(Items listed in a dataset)

BEGIN

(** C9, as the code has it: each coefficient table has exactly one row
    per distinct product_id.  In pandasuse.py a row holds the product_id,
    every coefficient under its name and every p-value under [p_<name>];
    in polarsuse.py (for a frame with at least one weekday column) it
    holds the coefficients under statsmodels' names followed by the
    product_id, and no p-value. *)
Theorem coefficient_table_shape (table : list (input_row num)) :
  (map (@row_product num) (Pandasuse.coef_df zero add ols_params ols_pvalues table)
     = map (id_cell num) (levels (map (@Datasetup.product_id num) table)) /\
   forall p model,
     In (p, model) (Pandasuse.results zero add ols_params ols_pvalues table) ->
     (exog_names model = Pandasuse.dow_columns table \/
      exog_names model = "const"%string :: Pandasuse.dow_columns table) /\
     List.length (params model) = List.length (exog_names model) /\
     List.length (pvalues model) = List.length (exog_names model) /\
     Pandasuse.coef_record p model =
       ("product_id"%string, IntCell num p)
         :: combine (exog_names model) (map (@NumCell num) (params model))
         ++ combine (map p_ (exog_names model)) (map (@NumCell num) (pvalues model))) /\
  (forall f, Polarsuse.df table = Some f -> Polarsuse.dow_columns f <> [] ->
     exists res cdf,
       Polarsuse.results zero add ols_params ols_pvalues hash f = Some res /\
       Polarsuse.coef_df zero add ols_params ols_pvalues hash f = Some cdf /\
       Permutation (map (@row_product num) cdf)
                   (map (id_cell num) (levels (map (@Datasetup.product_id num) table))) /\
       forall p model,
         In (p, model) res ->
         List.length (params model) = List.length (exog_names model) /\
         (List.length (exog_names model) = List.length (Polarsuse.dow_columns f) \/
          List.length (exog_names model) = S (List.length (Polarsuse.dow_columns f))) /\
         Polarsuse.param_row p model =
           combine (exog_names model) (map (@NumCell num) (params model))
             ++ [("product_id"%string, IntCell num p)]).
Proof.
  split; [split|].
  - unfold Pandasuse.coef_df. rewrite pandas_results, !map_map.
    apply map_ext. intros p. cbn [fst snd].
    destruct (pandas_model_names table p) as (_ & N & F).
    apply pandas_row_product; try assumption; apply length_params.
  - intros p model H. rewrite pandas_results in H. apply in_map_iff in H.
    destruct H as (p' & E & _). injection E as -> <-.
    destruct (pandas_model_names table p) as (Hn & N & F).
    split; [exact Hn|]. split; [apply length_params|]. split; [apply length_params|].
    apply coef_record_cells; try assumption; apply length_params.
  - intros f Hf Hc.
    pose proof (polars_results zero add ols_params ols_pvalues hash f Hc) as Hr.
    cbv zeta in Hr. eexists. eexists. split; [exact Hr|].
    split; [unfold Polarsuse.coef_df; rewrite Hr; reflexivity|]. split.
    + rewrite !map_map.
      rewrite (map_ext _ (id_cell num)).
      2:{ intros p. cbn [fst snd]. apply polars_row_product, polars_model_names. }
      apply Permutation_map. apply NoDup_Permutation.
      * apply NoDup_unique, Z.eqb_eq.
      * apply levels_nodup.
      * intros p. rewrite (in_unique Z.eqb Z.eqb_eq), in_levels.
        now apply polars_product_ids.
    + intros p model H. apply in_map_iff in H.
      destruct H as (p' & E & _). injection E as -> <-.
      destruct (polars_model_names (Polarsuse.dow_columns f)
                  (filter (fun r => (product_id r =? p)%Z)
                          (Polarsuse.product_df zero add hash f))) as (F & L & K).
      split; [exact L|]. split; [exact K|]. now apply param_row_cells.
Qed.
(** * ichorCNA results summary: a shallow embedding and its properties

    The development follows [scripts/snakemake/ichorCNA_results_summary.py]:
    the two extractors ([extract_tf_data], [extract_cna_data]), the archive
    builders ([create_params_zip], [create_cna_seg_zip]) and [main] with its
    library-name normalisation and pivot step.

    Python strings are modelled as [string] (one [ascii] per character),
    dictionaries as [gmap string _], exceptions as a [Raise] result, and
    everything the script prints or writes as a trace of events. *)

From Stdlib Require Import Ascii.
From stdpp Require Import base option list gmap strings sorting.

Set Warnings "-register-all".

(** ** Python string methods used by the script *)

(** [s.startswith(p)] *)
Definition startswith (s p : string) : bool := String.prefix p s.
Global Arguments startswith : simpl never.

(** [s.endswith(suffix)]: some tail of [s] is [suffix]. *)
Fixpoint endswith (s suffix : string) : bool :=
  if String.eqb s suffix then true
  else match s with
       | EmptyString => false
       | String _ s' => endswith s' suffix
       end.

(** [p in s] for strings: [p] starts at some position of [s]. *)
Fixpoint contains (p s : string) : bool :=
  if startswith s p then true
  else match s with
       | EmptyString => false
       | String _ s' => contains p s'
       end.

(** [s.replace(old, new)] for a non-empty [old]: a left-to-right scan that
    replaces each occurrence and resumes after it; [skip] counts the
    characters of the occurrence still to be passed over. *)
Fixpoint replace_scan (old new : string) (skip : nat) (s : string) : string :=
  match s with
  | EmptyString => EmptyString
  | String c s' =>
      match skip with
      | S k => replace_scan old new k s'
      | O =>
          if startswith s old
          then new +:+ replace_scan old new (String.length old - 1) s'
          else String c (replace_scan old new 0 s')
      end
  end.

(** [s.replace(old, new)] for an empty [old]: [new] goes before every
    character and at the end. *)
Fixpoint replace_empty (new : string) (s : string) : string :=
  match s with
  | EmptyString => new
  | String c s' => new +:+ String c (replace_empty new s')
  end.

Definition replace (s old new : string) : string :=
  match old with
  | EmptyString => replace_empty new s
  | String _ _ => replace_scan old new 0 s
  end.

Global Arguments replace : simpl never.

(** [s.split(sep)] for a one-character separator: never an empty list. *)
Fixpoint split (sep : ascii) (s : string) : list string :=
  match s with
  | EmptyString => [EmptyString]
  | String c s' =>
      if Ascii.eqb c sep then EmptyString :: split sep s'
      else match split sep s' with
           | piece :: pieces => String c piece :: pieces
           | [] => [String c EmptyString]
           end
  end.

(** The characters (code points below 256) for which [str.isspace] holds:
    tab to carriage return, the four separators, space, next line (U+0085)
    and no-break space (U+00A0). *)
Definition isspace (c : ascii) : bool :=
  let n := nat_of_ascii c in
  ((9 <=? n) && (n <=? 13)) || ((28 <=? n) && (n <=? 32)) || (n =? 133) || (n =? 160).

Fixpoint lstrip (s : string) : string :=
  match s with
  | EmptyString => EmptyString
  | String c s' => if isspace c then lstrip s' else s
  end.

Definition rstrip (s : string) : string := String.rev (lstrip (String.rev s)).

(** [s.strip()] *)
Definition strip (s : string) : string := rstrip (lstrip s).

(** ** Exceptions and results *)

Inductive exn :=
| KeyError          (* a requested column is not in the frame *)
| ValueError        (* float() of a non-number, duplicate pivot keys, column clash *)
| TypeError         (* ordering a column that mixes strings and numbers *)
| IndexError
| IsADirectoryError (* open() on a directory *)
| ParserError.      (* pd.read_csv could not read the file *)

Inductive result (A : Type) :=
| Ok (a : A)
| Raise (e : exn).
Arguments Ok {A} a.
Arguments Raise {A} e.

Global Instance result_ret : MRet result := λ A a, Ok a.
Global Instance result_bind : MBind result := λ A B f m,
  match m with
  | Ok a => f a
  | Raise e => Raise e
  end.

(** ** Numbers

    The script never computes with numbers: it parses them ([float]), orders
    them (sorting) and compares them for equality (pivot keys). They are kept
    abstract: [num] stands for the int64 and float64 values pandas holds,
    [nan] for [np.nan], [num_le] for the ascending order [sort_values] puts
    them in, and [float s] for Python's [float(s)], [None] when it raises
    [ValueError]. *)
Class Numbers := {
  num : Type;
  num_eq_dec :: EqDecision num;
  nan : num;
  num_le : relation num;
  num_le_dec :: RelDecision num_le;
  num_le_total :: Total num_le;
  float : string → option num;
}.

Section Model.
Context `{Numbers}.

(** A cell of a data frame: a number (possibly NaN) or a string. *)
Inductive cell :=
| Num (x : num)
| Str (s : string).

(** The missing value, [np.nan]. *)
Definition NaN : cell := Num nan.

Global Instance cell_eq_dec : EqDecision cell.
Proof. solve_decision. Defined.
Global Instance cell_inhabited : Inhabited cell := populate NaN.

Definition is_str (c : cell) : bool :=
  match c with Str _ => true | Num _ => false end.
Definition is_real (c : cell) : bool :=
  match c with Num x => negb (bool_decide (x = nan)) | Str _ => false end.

END
BEGIN

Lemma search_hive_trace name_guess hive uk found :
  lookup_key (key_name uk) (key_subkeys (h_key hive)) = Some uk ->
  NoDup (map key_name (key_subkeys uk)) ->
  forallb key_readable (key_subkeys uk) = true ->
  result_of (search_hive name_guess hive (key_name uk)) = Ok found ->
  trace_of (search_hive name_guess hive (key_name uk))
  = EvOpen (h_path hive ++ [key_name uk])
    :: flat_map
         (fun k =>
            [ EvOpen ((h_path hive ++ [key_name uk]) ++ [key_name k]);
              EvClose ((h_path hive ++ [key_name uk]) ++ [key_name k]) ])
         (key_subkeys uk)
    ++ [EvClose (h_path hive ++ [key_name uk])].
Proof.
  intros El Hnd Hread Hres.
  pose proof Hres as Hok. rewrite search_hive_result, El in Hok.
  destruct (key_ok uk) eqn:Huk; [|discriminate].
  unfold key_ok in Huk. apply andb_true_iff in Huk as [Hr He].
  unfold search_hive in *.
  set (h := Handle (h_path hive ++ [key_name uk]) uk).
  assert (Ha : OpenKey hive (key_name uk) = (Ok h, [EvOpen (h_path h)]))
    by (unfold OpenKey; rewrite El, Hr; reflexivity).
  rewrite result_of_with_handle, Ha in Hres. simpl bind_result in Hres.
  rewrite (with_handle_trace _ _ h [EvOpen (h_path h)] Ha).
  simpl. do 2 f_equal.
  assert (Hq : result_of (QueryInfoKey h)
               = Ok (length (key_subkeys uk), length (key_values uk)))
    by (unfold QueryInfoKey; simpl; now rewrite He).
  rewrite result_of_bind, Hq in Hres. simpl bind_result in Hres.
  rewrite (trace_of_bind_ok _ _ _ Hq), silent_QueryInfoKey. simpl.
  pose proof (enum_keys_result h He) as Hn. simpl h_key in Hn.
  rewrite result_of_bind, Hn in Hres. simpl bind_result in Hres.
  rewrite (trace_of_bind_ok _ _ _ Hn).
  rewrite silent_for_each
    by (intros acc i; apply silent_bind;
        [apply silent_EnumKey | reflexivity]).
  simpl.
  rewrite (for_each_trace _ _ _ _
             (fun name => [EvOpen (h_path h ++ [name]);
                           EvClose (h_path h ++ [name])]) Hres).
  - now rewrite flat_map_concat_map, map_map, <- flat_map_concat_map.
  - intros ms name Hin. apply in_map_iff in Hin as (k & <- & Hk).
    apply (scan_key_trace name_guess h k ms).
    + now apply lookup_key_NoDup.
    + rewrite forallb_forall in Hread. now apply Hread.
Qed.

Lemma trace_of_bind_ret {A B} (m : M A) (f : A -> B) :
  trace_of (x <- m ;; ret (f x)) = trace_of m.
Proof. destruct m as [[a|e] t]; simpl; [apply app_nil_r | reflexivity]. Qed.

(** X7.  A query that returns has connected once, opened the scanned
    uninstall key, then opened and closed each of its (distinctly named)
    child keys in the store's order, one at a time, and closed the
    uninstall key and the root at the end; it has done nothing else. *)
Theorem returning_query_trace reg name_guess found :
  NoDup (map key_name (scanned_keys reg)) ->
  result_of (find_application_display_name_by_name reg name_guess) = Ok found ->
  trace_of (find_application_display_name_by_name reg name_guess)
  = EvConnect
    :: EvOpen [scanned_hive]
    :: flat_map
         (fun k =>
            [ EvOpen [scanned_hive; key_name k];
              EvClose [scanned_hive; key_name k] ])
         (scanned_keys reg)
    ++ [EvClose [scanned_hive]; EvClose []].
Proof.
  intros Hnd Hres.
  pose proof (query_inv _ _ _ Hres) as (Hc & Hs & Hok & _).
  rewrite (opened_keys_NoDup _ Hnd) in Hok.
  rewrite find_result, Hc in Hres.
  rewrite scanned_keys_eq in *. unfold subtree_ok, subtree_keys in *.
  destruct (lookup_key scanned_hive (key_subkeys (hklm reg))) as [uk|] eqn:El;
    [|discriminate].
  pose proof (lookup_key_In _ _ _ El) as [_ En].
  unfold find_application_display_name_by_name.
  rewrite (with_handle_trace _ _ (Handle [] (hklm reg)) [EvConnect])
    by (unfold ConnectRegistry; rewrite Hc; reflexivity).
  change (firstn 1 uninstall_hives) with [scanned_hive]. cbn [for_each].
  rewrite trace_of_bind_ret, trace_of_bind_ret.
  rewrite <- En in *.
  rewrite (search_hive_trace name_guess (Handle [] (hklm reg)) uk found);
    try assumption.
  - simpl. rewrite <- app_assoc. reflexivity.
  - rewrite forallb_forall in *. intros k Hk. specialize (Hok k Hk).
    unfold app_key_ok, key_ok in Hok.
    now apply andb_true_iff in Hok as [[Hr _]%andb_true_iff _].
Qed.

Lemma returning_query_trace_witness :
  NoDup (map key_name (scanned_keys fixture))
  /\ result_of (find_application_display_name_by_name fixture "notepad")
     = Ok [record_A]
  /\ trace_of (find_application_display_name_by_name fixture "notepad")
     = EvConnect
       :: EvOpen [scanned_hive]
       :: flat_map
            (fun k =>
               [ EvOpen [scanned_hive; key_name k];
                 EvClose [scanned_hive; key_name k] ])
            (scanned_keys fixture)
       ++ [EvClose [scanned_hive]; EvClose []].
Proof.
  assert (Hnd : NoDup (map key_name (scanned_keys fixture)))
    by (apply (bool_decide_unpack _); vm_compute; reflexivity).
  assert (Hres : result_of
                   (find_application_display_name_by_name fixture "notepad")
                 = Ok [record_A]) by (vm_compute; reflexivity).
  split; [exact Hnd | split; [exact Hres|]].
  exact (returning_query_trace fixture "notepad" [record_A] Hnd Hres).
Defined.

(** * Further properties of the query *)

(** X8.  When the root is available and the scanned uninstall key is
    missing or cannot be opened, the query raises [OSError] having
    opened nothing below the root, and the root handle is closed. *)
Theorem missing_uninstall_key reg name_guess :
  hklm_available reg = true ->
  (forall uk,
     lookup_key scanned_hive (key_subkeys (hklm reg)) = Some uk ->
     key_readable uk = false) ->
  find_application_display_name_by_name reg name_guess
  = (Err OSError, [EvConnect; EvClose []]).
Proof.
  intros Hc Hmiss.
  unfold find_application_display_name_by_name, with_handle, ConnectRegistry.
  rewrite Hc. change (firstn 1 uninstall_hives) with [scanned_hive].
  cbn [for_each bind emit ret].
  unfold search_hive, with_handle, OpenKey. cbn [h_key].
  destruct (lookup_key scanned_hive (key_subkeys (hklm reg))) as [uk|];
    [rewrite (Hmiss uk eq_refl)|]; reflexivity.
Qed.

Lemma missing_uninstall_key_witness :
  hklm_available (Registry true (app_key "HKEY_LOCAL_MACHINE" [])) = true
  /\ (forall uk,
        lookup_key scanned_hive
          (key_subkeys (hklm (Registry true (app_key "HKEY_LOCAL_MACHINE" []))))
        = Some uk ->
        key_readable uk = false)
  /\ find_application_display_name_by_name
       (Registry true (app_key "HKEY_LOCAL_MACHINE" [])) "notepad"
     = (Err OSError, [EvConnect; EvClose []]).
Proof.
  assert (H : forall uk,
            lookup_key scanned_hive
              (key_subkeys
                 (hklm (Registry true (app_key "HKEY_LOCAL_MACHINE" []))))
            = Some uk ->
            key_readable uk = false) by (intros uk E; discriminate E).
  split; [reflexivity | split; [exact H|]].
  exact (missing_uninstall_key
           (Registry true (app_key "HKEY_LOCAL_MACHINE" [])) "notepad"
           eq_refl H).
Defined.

END

• _Exercise goal_: Your answer should be the exact lines above from the one with "then new +:+" through the one with "Fixpoint split (sep", both included, and nothing besides.

• _Result of this exercise_:
          then new +:+ replace_scan old new (String.length old - 1) s'
          else String c (replace_scan old new 0 s')
      end
  end.

(** [s.replace(old, new)] for an empty [old]: [new] goes before every
    character and at the end. *)
Fixpoint replace_empty (new : string) (s : string) : string :=
  match s with
  | EmptyString => new
  | String c s' => new +:+ String c (replace_empty new s')
  end.

Definition replace (s old new : string) : string :=
  match old with
  | EmptyString => replace_empty new s
  | String _ _ => replace_scan old new 0 s
  end.

Global Arguments replace : simpl never.

(** [s.split(sep)] for a one-character separator: never an empty list. *)
Fixpoint split (sep : ascii) (s : string) : list string :=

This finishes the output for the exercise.